= GOAL OF THE EXERCISE =
Here is the task for the records below: repeat exactly the lines from the one with "vm_compute. reflexivity." to the one with "Theorem leader_without_own_call : exists", both included, and nothing else.

= Dataset entries =
==========

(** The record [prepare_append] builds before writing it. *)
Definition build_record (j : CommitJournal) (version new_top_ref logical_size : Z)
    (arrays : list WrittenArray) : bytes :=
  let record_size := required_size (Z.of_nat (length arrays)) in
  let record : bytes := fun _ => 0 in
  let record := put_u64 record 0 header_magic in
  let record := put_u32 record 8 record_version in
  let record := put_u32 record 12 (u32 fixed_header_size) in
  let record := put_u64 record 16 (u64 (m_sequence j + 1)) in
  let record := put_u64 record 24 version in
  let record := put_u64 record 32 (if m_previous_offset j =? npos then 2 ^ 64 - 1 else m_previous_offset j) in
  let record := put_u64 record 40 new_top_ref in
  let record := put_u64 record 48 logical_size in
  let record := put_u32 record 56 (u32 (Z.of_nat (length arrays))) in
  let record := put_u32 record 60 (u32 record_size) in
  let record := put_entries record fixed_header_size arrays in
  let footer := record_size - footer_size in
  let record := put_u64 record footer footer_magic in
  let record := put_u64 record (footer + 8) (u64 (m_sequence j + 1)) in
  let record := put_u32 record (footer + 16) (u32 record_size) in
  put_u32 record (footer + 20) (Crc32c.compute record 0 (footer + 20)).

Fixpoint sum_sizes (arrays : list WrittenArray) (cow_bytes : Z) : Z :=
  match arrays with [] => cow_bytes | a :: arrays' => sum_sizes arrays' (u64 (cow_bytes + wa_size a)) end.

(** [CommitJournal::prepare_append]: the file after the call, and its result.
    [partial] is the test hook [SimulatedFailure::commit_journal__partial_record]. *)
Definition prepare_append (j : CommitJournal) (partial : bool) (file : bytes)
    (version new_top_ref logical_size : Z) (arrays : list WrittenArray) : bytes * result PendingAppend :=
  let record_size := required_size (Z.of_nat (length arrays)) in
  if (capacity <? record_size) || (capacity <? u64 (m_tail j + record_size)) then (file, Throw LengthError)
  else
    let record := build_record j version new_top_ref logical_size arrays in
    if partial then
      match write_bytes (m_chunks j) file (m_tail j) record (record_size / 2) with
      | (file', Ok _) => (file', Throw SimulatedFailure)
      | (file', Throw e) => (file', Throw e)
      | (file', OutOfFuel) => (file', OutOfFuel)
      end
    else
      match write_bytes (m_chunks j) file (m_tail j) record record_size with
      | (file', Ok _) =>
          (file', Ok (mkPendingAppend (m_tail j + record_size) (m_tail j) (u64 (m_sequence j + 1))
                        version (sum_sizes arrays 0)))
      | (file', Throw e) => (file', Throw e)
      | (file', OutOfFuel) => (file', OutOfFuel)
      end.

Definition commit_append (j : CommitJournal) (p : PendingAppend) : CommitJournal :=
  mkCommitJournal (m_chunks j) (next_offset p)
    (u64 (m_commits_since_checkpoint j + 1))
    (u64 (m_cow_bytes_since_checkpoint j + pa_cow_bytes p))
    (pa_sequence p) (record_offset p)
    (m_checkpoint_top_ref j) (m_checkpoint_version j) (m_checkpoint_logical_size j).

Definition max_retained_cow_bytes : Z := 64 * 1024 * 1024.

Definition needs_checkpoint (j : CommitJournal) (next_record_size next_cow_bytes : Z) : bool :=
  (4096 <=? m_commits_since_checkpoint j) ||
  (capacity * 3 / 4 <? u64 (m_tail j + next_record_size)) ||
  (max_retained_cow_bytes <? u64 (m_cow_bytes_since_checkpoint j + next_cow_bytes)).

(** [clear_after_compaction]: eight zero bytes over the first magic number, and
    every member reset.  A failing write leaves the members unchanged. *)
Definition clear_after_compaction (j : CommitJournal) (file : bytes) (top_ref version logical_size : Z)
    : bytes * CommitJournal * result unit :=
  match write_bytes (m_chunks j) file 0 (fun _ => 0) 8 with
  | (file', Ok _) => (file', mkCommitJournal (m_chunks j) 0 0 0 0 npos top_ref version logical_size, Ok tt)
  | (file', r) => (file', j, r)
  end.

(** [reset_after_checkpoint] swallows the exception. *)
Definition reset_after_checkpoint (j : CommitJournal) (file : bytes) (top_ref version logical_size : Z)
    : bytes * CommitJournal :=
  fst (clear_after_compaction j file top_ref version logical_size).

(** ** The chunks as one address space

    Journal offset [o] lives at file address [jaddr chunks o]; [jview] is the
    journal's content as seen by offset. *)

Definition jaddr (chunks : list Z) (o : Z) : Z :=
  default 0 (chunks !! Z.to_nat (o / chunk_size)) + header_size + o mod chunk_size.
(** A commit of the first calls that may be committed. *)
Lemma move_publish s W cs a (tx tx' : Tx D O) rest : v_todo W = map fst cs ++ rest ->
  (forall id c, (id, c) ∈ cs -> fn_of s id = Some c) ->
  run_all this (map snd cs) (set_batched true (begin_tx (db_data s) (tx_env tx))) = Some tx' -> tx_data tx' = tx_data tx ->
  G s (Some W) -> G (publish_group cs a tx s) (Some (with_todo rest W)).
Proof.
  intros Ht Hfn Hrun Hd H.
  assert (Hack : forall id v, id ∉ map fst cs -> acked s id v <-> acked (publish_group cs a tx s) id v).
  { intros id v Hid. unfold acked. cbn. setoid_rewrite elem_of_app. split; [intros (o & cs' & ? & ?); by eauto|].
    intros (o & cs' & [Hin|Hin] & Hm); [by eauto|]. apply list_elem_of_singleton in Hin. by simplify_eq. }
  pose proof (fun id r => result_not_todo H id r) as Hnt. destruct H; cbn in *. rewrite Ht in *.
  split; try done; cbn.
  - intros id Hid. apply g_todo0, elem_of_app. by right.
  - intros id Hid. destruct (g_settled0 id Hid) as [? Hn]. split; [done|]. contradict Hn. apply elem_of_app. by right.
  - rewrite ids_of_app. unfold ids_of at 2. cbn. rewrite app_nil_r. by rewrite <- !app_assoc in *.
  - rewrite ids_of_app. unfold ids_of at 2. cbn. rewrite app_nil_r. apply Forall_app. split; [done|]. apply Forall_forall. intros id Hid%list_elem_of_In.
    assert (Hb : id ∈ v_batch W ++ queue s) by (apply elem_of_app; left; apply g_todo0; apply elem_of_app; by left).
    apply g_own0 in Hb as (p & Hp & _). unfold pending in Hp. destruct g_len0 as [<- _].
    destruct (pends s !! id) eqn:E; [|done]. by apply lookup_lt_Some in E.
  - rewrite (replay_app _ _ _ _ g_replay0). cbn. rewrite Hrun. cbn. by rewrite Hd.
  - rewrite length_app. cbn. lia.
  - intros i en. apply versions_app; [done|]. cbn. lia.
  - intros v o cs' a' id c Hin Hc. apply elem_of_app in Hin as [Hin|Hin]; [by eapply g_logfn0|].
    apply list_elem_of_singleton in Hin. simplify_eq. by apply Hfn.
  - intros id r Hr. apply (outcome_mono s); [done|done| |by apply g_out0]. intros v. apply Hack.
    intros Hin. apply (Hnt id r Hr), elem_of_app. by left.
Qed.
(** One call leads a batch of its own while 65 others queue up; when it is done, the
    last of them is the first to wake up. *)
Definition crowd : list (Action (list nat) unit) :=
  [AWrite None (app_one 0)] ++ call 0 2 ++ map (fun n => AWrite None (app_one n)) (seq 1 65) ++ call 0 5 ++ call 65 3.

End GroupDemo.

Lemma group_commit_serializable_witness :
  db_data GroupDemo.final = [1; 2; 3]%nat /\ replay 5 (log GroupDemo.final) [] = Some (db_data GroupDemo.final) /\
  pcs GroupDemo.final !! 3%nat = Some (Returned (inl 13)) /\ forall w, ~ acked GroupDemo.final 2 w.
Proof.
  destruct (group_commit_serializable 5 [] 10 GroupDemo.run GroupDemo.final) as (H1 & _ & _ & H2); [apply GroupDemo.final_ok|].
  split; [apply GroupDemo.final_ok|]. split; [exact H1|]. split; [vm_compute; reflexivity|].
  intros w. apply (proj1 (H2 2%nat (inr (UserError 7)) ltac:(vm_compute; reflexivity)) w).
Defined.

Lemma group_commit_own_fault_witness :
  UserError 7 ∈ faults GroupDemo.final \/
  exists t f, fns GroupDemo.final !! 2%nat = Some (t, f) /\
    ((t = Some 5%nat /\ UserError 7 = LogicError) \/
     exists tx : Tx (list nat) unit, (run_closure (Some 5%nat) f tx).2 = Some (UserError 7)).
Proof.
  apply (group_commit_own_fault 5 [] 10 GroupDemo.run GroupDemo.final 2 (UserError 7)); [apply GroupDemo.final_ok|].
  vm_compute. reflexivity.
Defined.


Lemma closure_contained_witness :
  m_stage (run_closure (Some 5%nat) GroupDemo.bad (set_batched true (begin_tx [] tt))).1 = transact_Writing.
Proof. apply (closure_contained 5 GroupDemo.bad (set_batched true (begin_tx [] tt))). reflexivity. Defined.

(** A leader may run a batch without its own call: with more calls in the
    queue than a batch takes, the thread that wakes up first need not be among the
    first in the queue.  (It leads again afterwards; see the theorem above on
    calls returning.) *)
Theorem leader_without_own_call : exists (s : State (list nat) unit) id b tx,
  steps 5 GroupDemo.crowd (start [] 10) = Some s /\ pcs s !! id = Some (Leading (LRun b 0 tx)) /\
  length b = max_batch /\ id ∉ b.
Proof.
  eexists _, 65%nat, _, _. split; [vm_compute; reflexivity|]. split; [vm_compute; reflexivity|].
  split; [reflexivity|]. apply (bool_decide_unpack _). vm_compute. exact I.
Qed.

==========

= SOLUTION TO THIS PROBLEM =
  vm_compute. reflexivity.
Defined.


Lemma closure_contained_witness :
  m_stage (run_closure (Some 5%nat) GroupDemo.bad (set_batched true (begin_tx [] tt))).1 = transact_Writing.
Proof. apply (closure_contained 5 GroupDemo.bad (set_batched true (begin_tx [] tt))). reflexivity. Defined.

(** A leader may run a batch without its own call: with more calls in the
    queue than a batch takes, the thread that wakes up first need not be among the
    first in the queue.  (It leads again afterwards; see the theorem above on
    calls returning.) *)
Theorem leader_without_own_call : exists (s : State (list nat) unit) id b tx,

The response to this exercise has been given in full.